Parashah of the week: Terumah

“You should construct for Me a sanctuary and I shall dwell within them” Exodus 25:8


A simchah function comprises many overlapping priorities. The band, caterer and speakers’ needs must be taken into account, hence disagreements sometimes arise regarding order and timings. Yet all parties agree on the common theme — they want the evening to be memorable.

Similarly, there is a debate as to the order of events in Chumash Shemot, but much like our simchah example above, all views agree on one central theme, as we shall see.

Rashi opines that the Shemot crib sheet order of events reads: the Ten Commandments, the sin of the golden calf, the instructions and construction of the Tabernacle. The Ramban disagrees, writing that the running order is: Ten Commandments, instruction to create a Tabernacle, golden calf, construction of the Tabernacle.

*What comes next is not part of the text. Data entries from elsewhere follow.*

(* ===== verification/DaemonFlags.v ===== *)
(** * The flags of the lily daemon command

    The [Flags] of [LilyDaemon] ([src/commands/lily/daemon.go]) and how
    urfave/cli (v2) resolves them into [daemonFlags] before [Action] runs:
    a flag given on the command line wins, else the first of its
    environment variables that is set, else its default [Value]; a
    boolean read from the environment goes through [strconv.ParseBool]
    (an empty value is [false]), and a flag counts as set ([c.IsSet]) when
    it came from the command line or the environment. The resolution is
    urfave/cli's, modelled from its documented behaviour. *)

From Stdlib Require Import ZArith String.
From stdpp Require Import base list strings.
From S2P Require Import Prelude Daemon.

Open Scope lily_scope.
Local Open Scope string_scope.

Module DaemonFlags.
Import Daemon.

(** A flag's default: [cli.StringFlag] or [cli.BoolFlag]. *)
Inductive flag_value := FString (s : string) | FBool (b : bool).

(** [cli.StringFlag] and [cli.BoolFlag]: name, environment variables and
    default value (the usage text is not modelled). *)
Record Flag := { Name : string; EnvVars : list string; Value : flag_value }.

(** The [Flags] of [LilyDaemon]. *)
Definition flag_api : Flag :=
  {| Name := "api"; EnvVars := ["SENTINEL_LILY_API"]; Value := FString "1234" |}.
Definition flag_repo : Flag :=
  {| Name := "repo"; EnvVars := ["SENTINEL_LILY_REPO"]; Value := FString "~/.lotus" |}.
Definition flag_bootstrap : Flag :=
  {| Name := "bootstrap"; EnvVars := ["SENTINEL_LILY_BOOTSTRAP"]; Value := FBool true |}.
Definition flag_config : Flag :=
  {| Name := "config"; EnvVars := ["SENTINEL_LILY_CONFIG"]; Value := FString "" |}.
Definition flag_importsnapshot : Flag :=
  {| Name := "import-snapshot"; EnvVars := ["SENTINEL_LILY_SNAPSHOT"]; Value := FString "" |}.
Definition flag_genesis : Flag :=
  {| Name := "genesis"; EnvVars := ["SENTINEL_LILY_GENESIS"]; Value := FString "" |}.

Definition LilyDaemon_Flags : list Flag :=
  [flag_api; flag_repo; flag_bootstrap; flag_config; flag_importsnapshot; flag_genesis].

(** [strconv.ParseBool] *)
Definition ParseBool (s : string) : option bool :=
  if decide (s ∈ ["1"; "t"; "T"; "TRUE"; "true"; "True"]) then Some true
  else if decide (s ∈ ["0"; "f"; "F"; "FALSE"; "false"; "False"]) then Some false
  else None.

(** The first environment variable of the list that is set. *)
Fixpoint flagFromEnv (env : string -> option string) (vars : list string) : option string :=
  match vars with
  | [] => None
  | v :: vs => match env v with Some x => Some x | None => flagFromEnv env vs end
  end.

(** A command-line argument [--name=value], as a pair; a bare boolean flag
    is [--name=true]. The last occurrence wins. *)
Definition arg_lookup (args : list (string * string)) (name : string) : option string :=
  foldl (fun acc kv => if decide (kv.1 = name) then Some kv.2 else acc) None args.

(** Parsing a value into the flag's kind; an empty boolean from the
    environment is [false]. *)
Definition parse_value (fl : Flag) (src : string) (v : string) : result flag_value :=
  match Value fl with
  | FString _ => Ok (FString v)
  | FBool _ =>
      if decide (src = "env" /\ v = "") then Ok (FBool false)
      else match ParseBool v with
           | Some b => Ok (FBool b)
           | None => Err (ErrDecode ("could not parse as bool value from " +:+ src +:+
                                     " for flag " +:+ Name fl))
           end
  end.

(** One flag: its value and whether it was set. *)
Definition resolve (args : list (string * string)) (env : string -> option string) (fl : Flag)
  : result (flag_value * bool) :=
  match arg_lookup args (Name fl) with
  | Some v => let? x := parse_value fl "command line" v in Ok (x, true)
  | None =>
      match flagFromEnv env (EnvVars fl) with
      | Some v => let? x := parse_value fl "env" v in Ok (x, true)
      | None => Ok (Value fl, false)
      end
  end.

Definition as_string (v : flag_value) : string :=
  match v with FString s => s | FBool _ => "" end.
Definition as_bool (v : flag_value) : bool :=
  match v with FBool b => b | FString _ => false end.

(** The [Destination]s: the flags written into [daemonFlags], with
    [c.IsSet("api")]. *)
Definition daemonFlags_of (args : list (string * string)) (env : string -> option string)
  : result daemonOpts :=
  let? '(api, api_set) := resolve args env flag_api in
  let? '(repo, _) := resolve args env flag_repo in
  let? '(boot, _) := resolve args env flag_bootstrap in
  let? '(config, _) := resolve args env flag_config in
  let? '(snap, _) := resolve args env flag_importsnapshot in
  let? '(gen, _) := resolve args env flag_genesis in
  Ok {| Daemon.api := as_string api; api_set := api_set; Daemon.repo := as_string repo;
        bootstrap := as_bool boot; Daemon.config := as_string config;
        importsnapshot := as_string snap; Daemon.genesis := as_string gen |}.

(** Starting the command: the flags are resolved, then [Action] runs. *)
Definition start (args : list (string * string)) (env : string -> option string)
    (denv : Env) : list event * result unit :=
  match daemonFlags_of args env with
  | Ok o => run o denv
  | Err e => ([], Err e)
  end.

End DaemonFlags.

Module DaemonFlagsFacts.
Import Daemon DaemonFlags.

(** The value a string flag resolves to. *)
Definition string_flag (args : list (string * string)) (env : string -> option string)
    (fl : Flag) : string :=
  match arg_lookup args (Name fl) with
  | Some v => v
  | None => match flagFromEnv env (EnvVars fl) with Some v => v | None => as_string (Value fl) end
  end.

Lemma resolve_string (args : list (string * string)) (env : string -> option string)
    (fl : Flag) (d : string) (v : flag_value) (b : bool) :
  Value fl = FString d -> resolve args env fl = Ok (v, b) ->
  as_string v = string_flag args env fl /\
  b = bool_decide (arg_lookup args (Name fl) <> None \/ flagFromEnv env (EnvVars fl) <> None).
Proof.
  intros Hd. unfold resolve, string_flag, parse_value. rewrite Hd.
  destruct (arg_lookup _ _) eqn:Ha; simpl;
    [|destruct (flagFromEnv _ _) eqn:He; simpl]; intros [= <- <-]; by split.
Qed.

(** The fields of the resolved options. *)
Lemma daemonFlags_of_fields (args : list (string * string)) (env : string -> option string)
    (o : daemonOpts) :
  daemonFlags_of args env = Ok o ->
  Daemon.api o = string_flag args env flag_api /\
  Daemon.repo o = string_flag args env flag_repo /\
  Daemon.config o = string_flag args env flag_config /\
  importsnapshot o = string_flag args env flag_importsnapshot /\
  Daemon.genesis o = string_flag args env flag_genesis /\
  api_set o = bool_decide (arg_lookup args "api" <> None \/ env "SENTINEL_LILY_API" <> None).
Proof.
  unfold daemonFlags_of.
  destruct (resolve args env flag_api) as [[va ba]|] eqn:Ea; simpl; [|discriminate].
  destruct (resolve args env flag_repo) as [[vr br]|] eqn:Er; simpl; [|discriminate].
  destruct (resolve args env flag_bootstrap) as [[vb bb]|]; simpl; [|discriminate].
  destruct (resolve args env flag_config) as [[vc bc]|] eqn:Ec; simpl; [|discriminate].
  destruct (resolve args env flag_importsnapshot) as [[vs bs]|] eqn:Es; simpl; [|discriminate].
  destruct (resolve args env flag_genesis) as [[vg bg]|] eqn:Eg; simpl; [|discriminate].
  intros [= <-]. simpl.
  apply resolve_string with (d := "1234") in Ea as [-> ->]; [|done].
  apply resolve_string with (d := "~/.lotus") in Er as [-> _]; [|done].
  apply resolve_string with (d := "") in Ec as [-> _]; [|done].
  apply resolve_string with (d := "") in Es as [-> _]; [|done].
  apply resolve_string with (d := "") in Eg as [-> _]; [|done].
  split_and!; try done. simpl. by destruct (env "SENTINEL_LILY_API").
Qed.

(** C12: Resolving the daemon's flags gives each string option the value
    of the command line, else of its environment variable, else its
    declared default, and [--api] counts as set exactly when the command
    line or [SENTINEL_LILY_API] gives it. *)
Theorem daemonFlags_resolution (args : list (string * string)) (env : string -> option string)
    (o : daemonOpts) :
  daemonFlags_of args env = Ok o ->
  Daemon.api o = string_flag args env flag_api /\
  Daemon.repo o = string_flag args env flag_repo /\
  Daemon.config o = string_flag args env flag_config /\
  importsnapshot o = string_flag args env flag_importsnapshot /\
  Daemon.genesis o = string_flag args env flag_genesis /\
  api_set o = bool_decide (arg_lookup args "api" <> None \/ env "SENTINEL_LILY_API" <> None).
Proof. apply daemonFlags_of_fields. Qed.

(** C11: The [--api] flag declares the default ["1234"], but that value
    never reaches the node: unless [--api] or [SENTINEL_LILY_API] is
    given, the daemon builds its node without setting an API endpoint. *)
Theorem start_api_default_unused (args : list (string * string))
    (env : string -> option string) (denv : Env) (o : NodeOptions) :
  arg_lookup args "api" = None -> env "SENTINEL_LILY_API" = None ->
  EvNodeNew o ∈ (start args env denv).1 -> api_endpoint o = None.
Proof.
  intros Ha He. unfold start.
  destruct (daemonFlags_of args env) as [f|] eqn:Ef; simpl; [|by intros ?%not_elem_of_nil].
  intros Hin. destruct (DaemonFacts.run_node_facts f denv o Hin) as (_ & _ & _ & _ & _ & ->).
  destruct (daemonFlags_of_fields args env f Ef) as (_ & _ & _ & _ & _ & Hset).
  unfold node_options. simpl. rewrite Hset, bool_decide_false; [done|]. naive_solver.
Qed.

(** C14: A [SENTINEL_LILY_BOOTSTRAP] that is not a boolean (and no
    [--bootstrap] on the command line) stops the command before the
    daemon makes any call. *)
Theorem start_bootstrap_parse_error (args : list (string * string))
    (env : string -> option string) (denv : Env) (v : string) :
  arg_lookup args "bootstrap" = None -> env "SENTINEL_LILY_BOOTSTRAP" = Some v ->
  v <> "" -> ParseBool v = None ->
  exists e, start args env denv = ([], Err e).
Proof.
  intros Ha He Hne Hp. unfold start, daemonFlags_of.
  assert (Hs : forall fl d, Value fl = FString d -> exists r, resolve args env fl = Ok r).
  { intros fl d Hd. unfold resolve, parse_value. rewrite Hd.
    destruct (arg_lookup args (Name fl)); simpl; [by eexists|].
    destruct (flagFromEnv env (EnvVars fl)); simpl; by eexists. }
  destruct (Hs flag_api "1234" eq_refl) as [[? ?] ->]. simpl.
  destruct (Hs flag_repo "~/.lotus" eq_refl) as [[? ?] ->]. simpl.
  unfold resolve at 1. cbn [Name EnvVars flag_bootstrap flagFromEnv]. rewrite Ha, He.
  unfold parse_value. cbn [Value flag_bootstrap]. rewrite decide_False by naive_solver.
  rewrite Hp. simpl. eauto.
Qed.

End DaemonFlagsFacts.

Module DaemonFlagsWitnesses.
Import Daemon DaemonFlags DaemonFlagsFacts.

Definition no_env : string -> option string := fun _ => None.

(** An environment that only sets a malformed [SENTINEL_LILY_BOOTSTRAP]. *)
Definition bad_bootstrap_env : string -> option string :=
  fun v => if decide (v = "SENTINEL_LILY_BOOTSTRAP") then Some "yes" else None.

Definition denv : Env :=
  {| NewFS := fun _ => Ok tt; Init := Ok tt; GetParams := Ok tt;
     ReadFile := fun _ => Ok "genesis.car"; MaybeGenesis := "builtin-genesis";
     ImportChain := fun _ => Ok tt; NodeNew := fun _ => Ok tt;
     APIEndpoint := Ok "/ip4/127.0.0.1/tcp/1234/http"; ServeRPC := fun _ => Ok tt |}.

Lemma daemonFlags_resolution_witness :
  daemonFlags_of [("repo", "/data/lily")] no_env =
    Ok {| Daemon.api := "1234"; api_set := false; Daemon.repo := "/data/lily";
          bootstrap := true; Daemon.config := ""; importsnapshot := ""; Daemon.genesis := "" |} /\
  Daemon.repo {| Daemon.api := "1234"; api_set := false; Daemon.repo := "/data/lily";
          bootstrap := true; Daemon.config := ""; importsnapshot := ""; Daemon.genesis := "" |}
    = string_flag [("repo", "/data/lily")] no_env flag_repo.
Proof.
  assert (H : daemonFlags_of [("repo", "/data/lily")] no_env =
    Ok {| Daemon.api := "1234"; api_set := false; Daemon.repo := "/data/lily";
          bootstrap := true; Daemon.config := ""; importsnapshot := ""; Daemon.genesis := "" |})
    by reflexivity.
  split; [exact H | exact (proj1 (proj2 (daemonFlags_resolution _ _ _ H)))].
Defined.

Lemma start_api_default_unused_witness :
  let o := node_options {| Daemon.api := "1234"; api_set := false; Daemon.repo := "~/.lotus";
             bootstrap := true; Daemon.config := ""; importsnapshot := ""; Daemon.genesis := "" |}
             "builtin-genesis" in
  EvNodeNew o ∈ (start [] no_env denv).1 /\ api_endpoint o = None.
Proof.
  intros o. assert (Hin : EvNodeNew o ∈ (start [] no_env denv).1)
    by (apply (bool_decide_unpack _); vm_compute; reflexivity).
  split; [exact Hin | exact (start_api_default_unused [] no_env denv o eq_refl eq_refl Hin)].
Defined.

Lemma start_bootstrap_parse_error_witness :
  exists e, start [] bad_bootstrap_env denv = ([], Err e).
Proof. apply (start_bootstrap_parse_error [] bad_bootstrap_env denv "yes"); reflexivity || done. Defined.

End DaemonFlagsWitnesses.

According to both views, what stands out is the astounding ability of the nation to bounce back from spiritual depravity and setback. The nation left Egypt not long before, their bitter slavery finally behind them. They were now ready to receive the Torah, but that momentous event was sullied by a section of people who committed the idolatrous-esque sin of the golden calf.

The nation could have been forgiven for giving up. But they bounced back and constructed the Tabernacle. This quality of resilience has been needed all too often throughout history. As a friend of mine mused, ‘“The Jewish people has to be the only nation in history to go from near annihilation to being comfortable enough to complain about table-seating plans at a simchah in the space of the last 80 years!”

One man who personified this ability to change perspective from hopelessness to higher purpose was Victor Frankl. Frankl hid the manuscript of his book in his coat when he arrived at Auschwitz. But his coat was seized, forcing him to ponder whether any meaning remained and what legacy he would leave. But the response and perspective-change came when he was given a new coat, in which he found a torn page of the siddur containing the Shema prayer hidden in its pocket.

In Frankl’s words, “Our generation is realistic. For we have come to know man as he really is. After all, man is that being who invented the gas chambers of Auschwitz. However, he is also that being who has entered those gates upright with the Lord’s prayer of Shema Yisrael on his lips.”